Build Troubleshooting

In this section, we cover notions such as how to wipe disks, how to set the BIOS configurations and more.

Set the BIOS

You need to set the BIOS properly for your 3Node to boot with Zero-OS.

The basic information is available here.

BIOS Troubleshooting

You might have to try UEFI first and if it doesn't work, try BIOS. Usually when this is the case (UEFI doesn't work with your current computer), the following message will be shown:

Initializing Network Devices...

And then... nothing. This means that you are still in the BIOS of the hardware and boot is not even started yet. When this happens, try the BIOS mode of your computer.

When running wipefs to wipe my disks on Linux, I get either of the following errors: "syntax error near unexpected token" or "Probing Initialized Failed". Is there a fix?

Many different reasons can cause this issue. When you get that error, sometimes it is because your are trying to wipe your boot USB by accident. If this is not the case, and you really are trying to wipe the correct disk, here are some fixes to try out, with the disk sda as an example:

  • Fix 1:
    • Force the wiping of the disk:
      • sudo wipefs -af /dev/sda
        
  • Fix 2:
    • Unmount the disk then wipe it:
      • sudo umount /dev/sda
        
      • sudo wipefs -a /dev/sda
        

Disk Not Recognized by Zero-OS

If you're having trouble getting your disks recognized by Zero-OS, some farmers have had success enabling AHCI mode for SATA in their BIOS.

Onboard Storage

If you are using a server with onboard storage and are having issues, there are many ways to troubleshooting this.

You can use the on board storage on a server without RAID. You can re-flash the RAID card, turn on HBA/non-RAID mode, or install a different card. There is no need for RAID with ThreeFold farming.

It's usually easy to set servers such as a HP Proliant with the HBA mode. For Dell servers, you can either cross-flash the RAID controller with an “IT-mode-Firmware” (see this video) or get a DELL H310-controller (which has the non-RAID option). Otherwise, you can install a NVME SSD with a PCIe adaptor, and turn off the RAID controller.
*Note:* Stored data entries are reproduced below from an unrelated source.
(** Whether any targeted node is upgrading, and the errors of the sweep. *)
Definition evaluateDriverUpgrade (w : W) (nodeSelector : labels_map) : W * bool * list NodeError :=
  let '(w, r) := List_matching w nodeSelector upgrading_requirements in
  match r with
  | Err e => (w, false, [ListingNodes e])
  | Ok nodeList =>
      let '(w, errs) := fold_left remove_condition_step nodeList (w, []) in
      (w, negb (bool_decide (nodeList = [])), errs)
  end.

Definition remove_label_step (acc : W * list NodeError) (entry : string * Node) : W * list NodeError :=
  let '(w, errs) := acc in
  if String.eqb (default "" (node_labels entry.2 !! NVIDIADriverMajorLabel)) "" then (w, errs)
  else
    let '(w, err) := Patch_node w entry.1 (DeleteLabel NVIDIADriverMajorLabel) in
    (w, errs ++ option_list (RemovingLabel entry.1 <$> err)).

Definition removeDriverMajorLabels (w : W) (nodeSelector : labels_map) : W * list NodeError :=
  let '(w, pages) := List_nodes w nodeSelector in
  let '(w, r) := sweep remove_label_step (w, []) pages in
  (w, match r with Err e => [ListingNodes e] | Ok errs => errs end).

Definition reconcileDelete (w : W) (fs : list string) (nodeSelector : labels_map) : W * list NodeError :=
  if negb (ContainsFinalizer fs NodeConditionCleanupFinalizer) then (w, [])
  else
    let '(w, errs) := RemoveNodeConditions w nodeSelector in
    match errs with
    | _ :: _ => (w, errs)
    | [] =>
        let '(w, errs) := removeDriverMajorLabels w nodeSelector in
        match errs with
        | _ :: _ => (w, errs)
        | [] =>
            let '(w, err) := Update_finalizers w (RemoveFinalizer fs NodeConditionCleanupFinalizer) in
            (w, option_list (UpdatingFinalizers <$> err))
        end
    end.

Definition LabelComponent : string := "app.kubernetes.io/component".
Definition ReasonAllDaemonsReady : string := "AllDaemonsReady".
Definition MessageAllDaemonsReady : string := "all gpu-fractioning daemons are running".
Definition PodReady : string := "Ready".

Definition isPodReady (pod : Pod) : bool :=
  existsb (λ c, String.eqb c.1 PodReady && String.eqb c.2 ConditionTrue) (pod_conditions pod).

Definition podFailureReason (pod : Pod) : string :=
  match List.find (λ r, negb (String.eqb (default "" r) "")) (InitContainerStatuses pod ++ ContainerStatuses pod) with
  | Some r => default "" r
  | None =>
      if String.eqb (Phase pod) "Pending" then "Pending"
      else if String.eqb (Phase pod) "Failed" then "Failed"
      else "NotReady"
  end.

Definition nodeConditionForPod (ready : bool) (pod : Pod) : NodeCondition :=
  if ready then mkNodeCondition NodeConditionType ConditionTrue 0 0 ReasonAllDaemonsReady MessageAllDaemonsReady
  else
    let reason := podFailureReason pod in
    let daemonName := default "" (pod_labels pod !! LabelComponent) in
    mkNodeCondition NodeConditionType ConditionFalse 0 0 reason (daemonName +:+ " pod is not ready: " +:+ reason).

(** *** dependency_checker.go: the driver *)

Definition minGPUDriverMajor : Z := 615.
Definition ReasonGPUDriverVersionMissing : string := "GPUDriverVersionMissing".
Definition ReasonGPUDriverVersionInvalid : string := "GPUDriverVersionInvalid".
Definition ReasonGPUDriverVersionUnsupported : string := "GPUDriverVersionUnsupported".

(** [%q] of a label key or value, which hold no character that needs an escape. *)
Definition quoted (s : string) : string := String (ascii_of_nat 34) EmptyString +:+ s +:+ String (ascii_of_nat 34) EmptyString.

Definition gpuDriverFailureReason (node : Node) : option (string * string) :=
  let rawMajor := TrimSpace (default "" (node_labels node !! NVIDIADriverMajorLabel)) in
  let minimum := "; minimum supported major version is " +:+ FormatInt minGPUDriverMajor in
  if String.eqb rawMajor "" then
    Some (ReasonGPUDriverVersionMissing,
      "NVIDIA driver major version label " +:+ quoted NVIDIADriverMajorLabel +:+ " is missing" +:+ minimum)
  else match ParseDriverMajorLabel rawMajor with
  | Err _ =>
      Some (ReasonGPUDriverVersionInvalid,
        "NVIDIA driver major version " +:+ quoted rawMajor +:+ " from label " +:+ quoted NVIDIADriverMajorLabel
        +:+ " is invalid" +:+ minimum)
  | Ok major =>
      if major <? minGPUDriverMajor then
        Some (ReasonGPUDriverVersionUnsupported,
          "NVIDIA driver major version " +:+ FormatInt major +:+ " is below minimum supported major version "
          +:+ FormatInt minGPUDriverMajor)
      else None
  end.

(** [GpuDriverDependencyChecker.Check] *)
Definition driver_Check (w : W) (nodeName : string) (condition : NodeCondition) : W * NodeCondition * option NodeError :=
  if negb (String.eqb (NStatus condition) ConditionFalse) then (w, condition, None)
  else
    let '(w, r) := Get_node w nodeName in
    match r with
    | Err e => if ctx_err w then (w, condition, Some (CheckingDriver nodeName e)) else (w, condition, None)
    | Ok node =>
        match gpuDriverFailureReason node with
        | Some (driverReason, driverMessage) =>
            (w, mkNodeCondition (NType condition) (NStatus condition) (LastHeartbeatTime condition)
                  (NLastTransitionTime condition) driverReason driverMessage, None)
        | None => (w, condition, None)
        end
    end.

(** *** [patchNodeConditions] *)

Record pass := mkPass {
  world : W;
  unhealthyNodes : gset string;
  seenNodes : gset string;
  pass_errs : list NodeError
}.

Definition pod_step (st : pass) (pod : Pod) : pass :=
  if String.eqb (NodeName pod) "" then st
  else
    let seen := {[NodeName pod]} ∪ seenNodes st in
    let ready := isPodReady pod in
    let unhealthy := if ready then unhealthyNodes st else {[NodeName pod]} ∪ unhealthyNodes st in
    if ready && bool_decide (NodeName pod ∈ unhealthyNodes st) then mkPass (world st) unhealthy seen (pass_errs st)
    else
      let '(w, condition, checkErr) := driver_Check (world st) (NodeName pod) (nodeConditionForPod ready pod) in
      let '(w, patchErr) := PatchNodeCondition w (NodeName pod) condition in
      mkPass w unhealthy seen (pass_errs st ++ option_list checkErr ++ option_list patchErr).

(** The pass, and whether every page was read. *)
Fixpoint pod_pages (st : pass) (pages : Pages Pod) : pass * bool :=
  match pages with
  | ListError e => (mkPass (world st) (unhealthyNodes st) (seenNodes st) (pass_errs st ++ [ListingPods e]), false)
  | LastPage l => (fold_left pod_step l st, true)
  | Page l rest => pod_pages (fold_left pod_step l st) rest
  end.

(** The world, whether a node is unhealthy, the errors, and the ready and degraded gauges when
    they are set. *)
Definition patchNodeConditions (w : W) (pages : Pages Pod) : W * bool * list NodeError * option (Z * Z) :=
  let '(st, complete) := pod_pages (mkPass w ∅ ∅ []) pages in
  (world st, negb (bool_decide (unhealthyNodes st = ∅)), pass_errs st,
   if complete : bool
   then Some (Z.of_nat (size (seenNodes st)) - Z.of_nat (size (unhealthyNodes st)), Z.of_nat (size (unhealthyNodes st)))
   else None).

(** *** mpsd: labeler.go *)

Inductive LabelError :=
| NodeNameRequired | InitNVML (r : Return) | ReadDriverVersion (r : Return) | EmptyDriverVersion
| ParseDriverVersion (version : string) (e : DriverError) | InClusterConfig (msg : string)
| MajorNotPositive | PatchLabel (node : string) (e : ApiError).

Definition driverVersionFromNVML (init : Return) (driver_version : string * Return) : result LabelError string :=
  if negb (bool_decide (init = SUCCESS) || bool_decide (init = ERROR_ALREADY_INITIALIZED)) then Err (InitNVML init)
  else
    let '(version, ret) := driver_version in
    if negb (bool_decide (ret = SUCCESS)) then Err (ReadDriverVersion ret)
    else
      let version := TrimSpace version in
      if String.eqb version "" then Err EmptyDriverVersion else Ok version.

Definition driverMajorLabelPatch (major : Z) : result LabelError LabelPatch :=
  if major <=? 0 then Err MajorNotPositive else Ok (SetLabel NVIDIADriverMajorLabel (FormatInt major)).

Definition patchNodeDriverMajor (w : W) (in_cluster : option string) (nodeName : string) (major : Z) : W * option LabelError :=
  match in_cluster with
  | Some msg => (w, Some (InClusterConfig msg))
  | None =>
      match driverMajorLabelPatch major with
      | Err e => (w, Some e)
      | Ok body => let '(w, err) := Patch_node w nodeName body in (w, PatchLabel nodeName <$> err)
      end
  end.

(** [in_cluster] is the error, if any, of building the in-cluster client. *)
Definition LabelCurrentNode (w : W) (nodeName : string) (init : Return) (driver_version : string * Return)
    (in_cluster : option string) : W * option LabelError :=
  if String.eqb nodeName "" then (w, Some NodeNameRequired)
  else match driverVersionFromNVML init driver_version with
  | Err e => (w, Some e)
  | Ok version =>
      match ParseDriverVersionMajor version with
      | Err e => (w, Some (ParseDriverVersion version e))
      | Ok major => patchNodeDriverMajor w in_cluster nodeName major
      end
  end.
End Operations.

(** ** Lemmas: single nodes *)

Definition node_status (m : gmap string Node) (name : string) : option string :=
  NStatus <$> (m !! name ≫= FindNodeCondition).

Section Laws.
Context {W : Type} {api : ClusterAPI W} {selection : NodeSelection} {laws : ClusterLaws W}.

Lemma find_upsert c n n' : NType c = NodeConditionType → apply_status_patch (UpsertCondition c) n n' →
  FindNodeCondition n' = Some c.
Proof. intros Ht [_ Hf]. unfold FindNodeCondition. by rewrite Hf, Ht, String.eqb_refl. Qed.

Lemma transition_time_None r c now : transition_time r c now = None →
  ∃ n c', r = Ok n ∧ FindNodeCondition n = Some c' ∧ NStatus c' = NStatus c ∧ NReason c' = NReason c ∧ NMessage c' = NMessage c.
Proof.
  unfold transition_time. destruct r as [n|]; [|done]. destruct (FindNodeCondition n) as [c'|] eqn:Hf; [|done].
  destruct (String.eqb_spec (NStatus c') (NStatus c)); [|done].
  destruct (String.eqb_spec (NReason c') (NReason c)); [|done].
  destruct (String.eqb_spec (NMessage c') (NMessage c)); [|done]. intros _. eauto 10.
Qed.

Lemma PatchNodeCondition_spec w name c : NType c = NodeConditionType →
  let '(w', err) := PatchNodeCondition w name c in
  finalizers w' = finalizers w ∧
  (∀ m, m ≠ name → nodes w' !! m = nodes w !! m) ∧
  match err with
  | None => ∃ n c', nodes w' !! name = Some n ∧ FindNodeCondition n = Some c' ∧
              NStatus c' = NStatus c ∧ NReason c' = NReason c ∧ NMessage c' = NMessage c
  | Some e => ∃ a, e = PatchingNode name a
  end.
Proof.
  intros Ht. unfold PatchNodeCondition. rewrite Ht, String.eqb_refl. cbn [negb].
  pose proof (Get_node_reads w name) as Hget. destruct (Get_node w name) as [w1 r]. destruct Hget as (Hn & Hf & Hok).
  destruct (transition_time r c (Now w)) as [t|] eqn:Et.
  - pose proof (Patch_status_writes w1 name (UpsertCondition (set_times c (Now w) t))) as Hp.
    destruct (Patch_status _ _ _) as [w2 e]. destruct Hp as (Hf2 & Hoth & He).
    split_and!; [congruence|intros m Hm; by rewrite Hoth, Hn|].
    destruct e as [a|]; cbn; [eauto|]. destruct He as (n & n' & _ & Hn' & Hch). exists n', (set_times c (Now w) t).
    split_and!; [done| |done..]. by apply (find_upsert _ n).
  - split_and!; [done|intros m _; by rewrite Hn|].
    apply transition_time_None in Et as (n & c' & -> & Hc & Hs & Hr & Hm). exists n, c'. rewrite Hn.
    split_and!; [by apply Hok|done..].
Qed.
When I tried to boot my 3Node, at some point the screen went black, with or without a blinking hyphen or dash. What could cause this and what could I do to resolve the issue?

There is a possibility that this happens because you are booting your 3Node on a HDD. A 3Node needs a minimum of 500GB of SSD to work properly.

Also, make sure that you are using the correct boot option (Legacy BIOS or UEFI) in Settings and that it corresponds to the correct booting image on the ThreeFold Bootstrap page.

This problem often arises when you plug your disks in the wrong controller. For example, try unplugging the disks from the SAS controller, and plug them in the SATA controller. Also, disable the SAS controller if needed.

In a Legacy BIOS boot, make sure Legacy is enabled and disable Data Execution Prevention if possible.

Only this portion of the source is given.